The shift in the three-way preference (marriage, civil unions, or nothing) is dramatic enough to be suspect. There was a small uptick in preferring marriage when Field asked this question last time (2006), but the change since then is enormous.
At least the Field Poll is internally consistent (and shows a plausible proportion of undecideds). That's more than I can say for the L.A. Times version.
In other words, if you believe that marriage is mostly about people's feelings for one another (coupling), then you can't really protest "same sex" marriage easily without being subject to the accusation of discrimination. If people accept the idea that marriage is essentially coupling, then the victory over "same sex" marriage is simply a question of letting people get used to the idea.
But if marriage is something else -- that is, that what needs to be done socially is not only to keep the concept of gender in it, but reverse the redefinition -- then you can make a stronger argument against same-sex marriage.
Marriage was supposed to be the only licit place for sexual activity and a lifelong commitment, allowing for the creation, proper raising and education of children, supported by family, friends, community and enforced by the state. But we've eliminated virginity, sexual exclusivity, child-rearing, lifelong commitment regardless of feelings, etc., all from the definition of marriage. So why not gender? Why not number?
Same-sex marriage proponents sometimes think I'm singling out homosexuals, but I'm not. I'm trying to say that if we take this next step (of SSM), we're permanently affirming this redefinition of marriage. Then most respond, "Well, I'm OK with the redefinition, anyway" and I usually respond along the lines, "I know. That's how you got there."
Of course, re-establishing the older definition of marriage is like getting the toothpaste back in the tube. When it comes to sexuality and the idea that our society has a responsibility to regulate it in some fashion, our culture has fundamentally changed; in my opinion, far for the worse.
To win against SSM, essentially, requires to re-fight a lot of old battles.
The next battle is, of course, polgamy. Probably within 10 to 15 years. Or it could be incest. That's probably farther off because I think the incest taboo has a lot more of a yuck factor and is deeply ingrained.
Another of my arguments against SSM is more about discrimination law, and thus is slightly off point. That is, SSM opens the door for legal attacks on those who disagree with the normalization of homosexuality in our culture, or against SSM in particular. We've already seen these attacks, which I won't renumerate here.
Anyway, we'll see what the people of Cali decide. Is the remnant big enough to hold the definition of marriage for a while longer? We'll find out in November.
Granted, Field does emphasize electoral politics more than PPIC. Even there, PPIC sometimes beats Field (consider the run up to adopting Prop. 22 in particular).
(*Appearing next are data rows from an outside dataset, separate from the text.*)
(** C6. [SendWithReply] works in a fixed order: it takes one fresh UUID
    as operation id, asks the backend to listen for that operation id,
    and only when that succeeded hands the command to the command bus,
    once, with a closure that sets the operation id in the metadata of the
    message and changes nothing else.  On the backend side,
    [ListenForReply] returns a channel only after [Subscribe] has
    returned without error. *)
Theorem SendWithReply_listens_then_sends :
  let params := {| lp_Command := cmd; lp_OperationID := operationID |} in
  let modify := setOperationID OperationIDMetadataKey operationID in
  let result := SendWithReply OperationIDMetadataKey operationID ctx c backend cmd in
  (∃ rest,
     snd result = [WithCancel ctx; NewUUID;
                   CallListenForNotifications (cancelCtx ctx) params] ++ rest
     ∧ match ListenForNotifications backend (cancelCtx ctx) params with
       | inr _ => sends rest = []
       | inl replyChan =>
           ∃ rest',
             rest = CallSendWithModifiedMessage (cancelCtx ctx) cmd modify :: rest'
             ∧ sends rest' = []
             ∧ sends (snd result) = [cmd]
             ∧ match SendWithModifiedMessage c (cancelCtx ctx) cmd modify with
               | None => rest' = []
                         ∧ fst result = (Some replyChan, cancelCtx ctx, None)
               | Some _ => rest' = [Cancel (cancelCtx ctx)]
               end
       end)
  ∧ (∀ m,
       snd (modify m) = None
       ∧ Get (Metadata (fst (modify m))) OperationIDMetadataKey = operationID
       ∧ (∀ key, key ≠ OperationIDMetadataKey ->
            Get (Metadata (fst (modify m))) key = Get (Metadata m) key)
       ∧ UUID (fst (modify m)) = UUID m
       ∧ Payload (fst (modify m)) = Payload m)
  ∧ ∀ (p : cqrs.PubSubRequestReply Command) start cmdMsg command,
      match cqrs.ListenForReply p start cmdMsg command with
      | (inl l, effs) =>
          ∃ subscriber topic pre,
            cqrs.SubscriberConstructor (cqrs.config p)
              {| cqrs.sc_CommandUUID := UUID cmdMsg; cqrs.sc_CommandMessage := cmdMsg;
                 cqrs.sc_Command := command |} = inl subscriber
            ∧ cqrs.GenerateReplyNotificationTopic (cqrs.config p)
                {| cqrs.tg_CommandUUID := UUID cmdMsg; cqrs.tg_CommandMessage := cmdMsg;
                   cqrs.tg_Command := command |} = inl topic
            ∧ cqrs.Subscribe subscriber topic = None
            ∧ effs = pre ++ [cqrs.CallSubscribe topic;
                             cqrs.LogDebug "Subscribed to request/reply notifications topic";
                             cqrs.MakeChan 1; cqrs.Go]
            ∧ ¬ In cqrs.Go pre
            ∧ l = cqrs.spawned
      | (inr _, effs) => ¬ In cqrs.Go effs
      end.
Proof.
  intros params modify result. split_and!.
  - subst result. unfold SendWithReply.
    cbv [mbind mret M_bind M_ret bind ret emit].
    fold params. fold modify.
    destruct (ListenForNotifications backend (cancelCtx ctx) params) as [replyChan|err].
    + destruct (SendWithModifiedMessage c (cancelCtx ctx) cmd modify)
        as [err|]; simpl; eexists; (split; [reflexivity|]); eexists;
        (split; [reflexivity|]); auto.
    + simpl. eexists. split; reflexivity.
  - intros m. subst modify. unfold setOperationID. simpl.
    split_and!; try reflexivity.
    + apply notification_facts.Get_Set.
    + intros key Hne. apply Get_Set_other, Hne.
  - intros p start cmdMsg command.
    pose proof (ListenForReply_subscribes_first p start cmdMsg command) as H.
    destruct (cqrs.ListenForReply p start cmdMsg command) as [[l|err] effs];
      [|exact H].
    destruct H as (subscriber & topic & Hcons & Htopic & Hsub & -> & ->).
    exists subscriber, topic. eexists [_; _; _].
    split_and!; try reflexivity; try assumption.
    intros [H|[H|[H|[]]]]; try discriminate.
    destruct (cqrs.ListenForReplyTimeout _); discriminate.
Qed.

(** C7. The handlers built by [NewCommandHandler] and
    [NewCommandHandlerWithResult] run the handle function and then report
    its outcome to the backend exactly once, with the result and the
    error of the handle function, whether it failed or not, and return
    what the backend returns -- provided the original message is found in
    the context.  When it is not found they return an error and the
    backend is not called. *)
Theorem wrapped_handler_reports_once
    (handlerName : string) (pctx : ContextT)
    (unitBackend : Backend Command unit Chan)
    (handleFunc : ContextT -> Command -> option error)
    (handleFuncWithResult : ContextT -> Command -> Result * option error) :
  let plain := Handle (NewCommandHandler handlerName unitBackend handleFunc) pctx cmd in
  let withResult :=
    Handle (NewCommandHandlerWithResult handlerName backend handleFuncWithResult)
           pctx cmd in
  (∀ originalMessage,
     OriginalMessageFromCtx pctx = Some originalMessage ->
     let params :=
       {| op_Command := cmd; op_CommandMessage := originalMessage;
          op_HandlerResult := tt; op_HandleErr := handleFunc pctx cmd |} in
     let paramsWithResult :=
       {| op_Command := cmd; op_CommandMessage := originalMessage;
          op_HandlerResult := fst (handleFuncWithResult pctx cmd);
          op_HandleErr := snd (handleFuncWithResult pctx cmd) |} in
     plain = (OnCommandProcessed unitBackend pctx params,
              [CallHandleFunc pctx cmd; CallOnCommandProcessed pctx params])
     ∧ reports (snd plain) = [params]
     ∧ withResult = (OnCommandProcessed backend pctx paramsWithResult,
                     [CallHandleFunc pctx cmd;
                      CallOnCommandProcessed pctx paramsWithResult])
     ∧ reports (snd withResult) = [paramsWithResult])
  ∧ (OriginalMessageFromCtx pctx = None ->
     (∃ err, plain = (Some err, [CallHandleFunc pctx cmd]))
     ∧ reports (snd plain) = []
     ∧ (∃ err, withResult = (Some err, [CallHandleFunc pctx cmd]))
     ∧ reports (snd withResult) = []).
Proof.
  intros plain withResult. subst plain withResult.
  unfold NewCommandHandler, NewCommandHandlerWithResult, cqrs_NewCommandHandler,
    originalCommandMsgFromCtx.
  cbv [Handle mbind mret M_bind M_ret bind ret emit].
  destruct (handleFuncWithResult pctx cmd) as [resp handlerErr]. simpl.
  split.
  - intros originalMessage ->. simpl. auto.
  - intros ->. simpl. eauto 10.
Qed.

End Facts.

Import fixtures.

Lemma SendWithReply_setup_failure_witness :
  (ListenForNotifications deaf (cancelCtx bare)
     {| lp_Command := tt; lp_OperationID := "uuid-1" |} = inr (errorString "no subscriber")
   ∧ sends (snd (SendWithReply "op_id" "uuid-1" bare bus deaf tt)) = []
   ∧ cancels (snd (SendWithReply "op_id" "uuid-1" bare bus deaf tt)) = [cancelCtx bare])
  ∧ (SendWithModifiedMessage brokenBus (cancelCtx bare) tt (setOperationID "op_id" "uuid-1")
     = Some (errorString "publish failed")
     ∧ fst (SendWithReply "op_id" "uuid-1" bare brokenBus listening tt)
       = (None, cancelCtx bare,
          Some (Wrap (errorString "publish failed") "cannot send command"))
     ∧ cancels (snd (SendWithReply "op_id" "uuid-1" bare brokenBus listening tt))
       = [cancelCtx bare]).
Proof.
  split.
  - split; [reflexivity|].
    apply (proj1 (SendWithReply_setup_failure "op_id" "uuid-1" bare bus deaf tt)
             (errorString "no subscriber") eq_refl).
  - split; [reflexivity|].
    destruct (proj2 (SendWithReply_setup_failure "op_id" "uuid-1" bare brokenBus listening tt)
                1%nat (errorString "publish failed") eq_refl eq_refl) as [H1 H2].
    split; [rewrite H1; reflexivity | exact H2].
Defined.

Lemma SendWithReply_listens_then_sends_witness :
  sends (snd (SendWithReply "op_id" "uuid-1" bare bus listening tt)) = [tt]
  ∧ Get (Metadata (fst (setOperationID "op_id" "uuid-1" plainCommand))) "op_id" = "uuid-1"
  ∧ Get (Metadata (fst (setOperationID "op_id" "uuid-1" command)))
        cqrs.notifyWhenExecutedMetadataKey = "1".
Proof.
  destruct (SendWithReply_listens_then_sends "op_id" "uuid-1" bare bus listening tt)
    as ((rest & _ & rest' & _ & _ & H & _) & Hset & _).
  split; [exact H|]. split.
  - apply (Hset plainCommand).
  - destruct (Hset command) as (_ & _ & Hother & _).
    rewrite Hother; [reflexivity | discriminate].
Defined.

Lemma wrapped_handler_reports_once_witness :
  (OriginalMessageFromCtx processing = Some command
   ∧ reports (snd (Handle (NewCommandHandlerWithResult "handler" listening
                             (fun _ _ => (tt, Some (errorString "insufficient funds"))))
                          processing tt))
     = [{| op_Command := tt; op_CommandMessage := command; op_HandlerResult := tt;
           op_HandleErr := Some (errorString "insufficient funds") |}])
  ∧ (OriginalMessageFromCtx bare = None
     ∧ reports (snd (Handle (NewCommandHandler "handler" listening (fun _ _ => None))
                            bare tt)) = []).
Proof.
  split; (split; [reflexivity|]).
  - apply (proj1 (wrapped_handler_reports_once (Result := unit) listening tt "handler"
                    processing listening (fun _ _ => None)
                    (fun _ _ => (tt, Some (errorString "insufficient funds"))))
                 command eq_refl).
  - apply (proj2 (wrapped_handler_reports_once (Result := unit) listening tt "handler"
                    bare listening (fun _ _ => None)
                    (fun _ _ => (tt, None)))
                 eq_refl).
Defined.

End bus_facts.

(** ** More on the listener *)

Module listener_more_facts.
Import errors message effects cqrs observe observe_more.
Import listener_facts.

Section Facts.

Context {Command : Type}.
Variables (p : PubSubRequestReply Command) (start : time.Time) (cmdMsg : Message).

Lemma acks_app (t1 t2 : list (Effect Command)) : acks (t1 ++ t2) = acks t1 ++ acks t2.
Proof. apply omap_app. Qed.

Lemma unmarshals_app (t1 t2 : list (Effect Command)) :
  unmarshals (t1 ++ t2) = unmarshals t1 ++ unmarshals t2.
Proof. apply omap_app. Qed.

Lemma channel_effects_silent (es : list (Effect Command)) :
  forallb is_channel_effect es = true -> acks es = [] ∧ unmarshals es = [].
Proof.
  induction es as [|e es IH]; simpl; [auto|].
  destruct e; simpl; try discriminate; exact IH.
Qed.

(** The effects of handling one notification. *)
Lemma handleNotifyMsg_effects (notifyMsg : Message) :
  snd (handleNotifyMsg p notifyMsg (UUID cmdMsg)) =
    [if decide (Get (Metadata notifyMsg) handledCommandUuidMetadataKey = UUID cmdMsg)
     then CallUnmarshal notifyMsg
     else LogDebug "Received notify message with different command UUID";
     Ack notifyMsg].
Proof.
  destruct (decide _) as [Hm|Hm].
  - rewrite (handleNotifyMsg_match p cmdMsg _ Hm). reflexivity.
  - rewrite (handleNotifyMsg_mismatch p cmdMsg _ Hm). reflexivity.
Qed.

Lemma send_trace (reply : CommandReply) (next : Next) (l : Listener Command) :
  ∃ es, trace (send reply next l) = trace l ++ es
        ∧ forallb is_channel_effect es = true.
Proof.
  unfold send. destruct (_ <? _)%nat.
  - destruct next; simpl.
    + exists [ChanSend reply]. auto.
    + exists [ChanSend reply; Cancel; ChanClose]. rewrite <- app_assoc. auto.
  - exists []. simpl. rewrite app_nil_r. auto.
Qed.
You can make the argument that marriage was supposed to be the only place for the creation of children. But that has never been the case throughout human history.
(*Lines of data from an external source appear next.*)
(** * EHR999: a shallow embedding of [app.py]

    The program fetches daily bars page by page ([fetch_eth_klines]),
    derives two trailing moving averages and their ratio-of-ratios
    oscillator ([calculate_ehr999]), classifies the latest value and writes
    an HTML report ([generate_html_chart]).

    Conventions of the embedding.
    - Python integers are [Z].
    - A float that holds a price, an average or an oscillator value is an
      [fval]: a finite rational, one of the two infinities, or NaN.  The
      special values follow IEEE-754 (x/0 is an infinity for x <> 0, 0/0 is
      NaN, NaN compares false with everything), zero has no sign (it divides
      like +0.0), and a literal such as [0.73] denotes the decimal it is
      written as.
    - [calculate_ehr999] is given twice: with exact arithmetic on finite
      values, and as [calculate_ehr999_with] over any arithmetic, of which
      the exact one and binary64 (every result rounded to the nearest
      double, with overflow and underflow) are instances.  What depends on
      rounding, overflow or underflow is stated over any arithmetic.
    - The one float expression that feeds integer arithmetic,
      [int(len(df) * 0.6)], is modelled bit for bit as a binary64 product
      rounded to nearest-even.
    - A DataFrame is a mutable object: frames live in a store and are
      named by references, so copies and in-place column assignments are
      visible. *)

From Stdlib Require Import ZArith QArith Lia Lqa String List Bool Sorted.
From Stdlib Require Import Floats Uint63.
From stdpp Require Import gmap sorting.
Import ListNotations.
The transition of property and the creation/strengthening of familial/political alliances has more merit.
And what a tragedy that will be, when bigots are constrained to voicing their bigotry instead of inflicting it on the people they hate in the form of workplace discrimination and hate crimes.
If your fear is that the bigots will be shouted down by popular sentiment, then I'm not sure how to see this as anything other than the marketplace of ideas deciding, after decades of deliberation, that their ideas are hateful and obsolete.
Exactly the worldview I was concerned about. The assumption that people who disagree are "bigots," the implied victimology, etc.
The marketplace of ideas? Golly, you mean the SSM movement wasn't kicked off by a few judges decisions in Vermont and Massachusetts, and now, California? It was a grass-roots movement NOT driven by elites in the judiciary, the legal system and the media?
Golly, I just must remember it differently.
Good point.
I’d be careful about treating undecideds that way (but knowing exactly what to do with them is less clear). On same-sex marriage measures, the undecideds tend to break against SSM (i.e. would support this initiative). That said, I wouldn’t move more than about three percent into the opposition to SSM.
In California, most ballot measures tend toward 10 percent of ballots not casting a vote (give or take maybe three percent). Really arcane measures stray into the upper teens not voting. On marriage, three-strikes (and handful of other measures with snappy titles), you should expect about four percent of voters to not express an opinion.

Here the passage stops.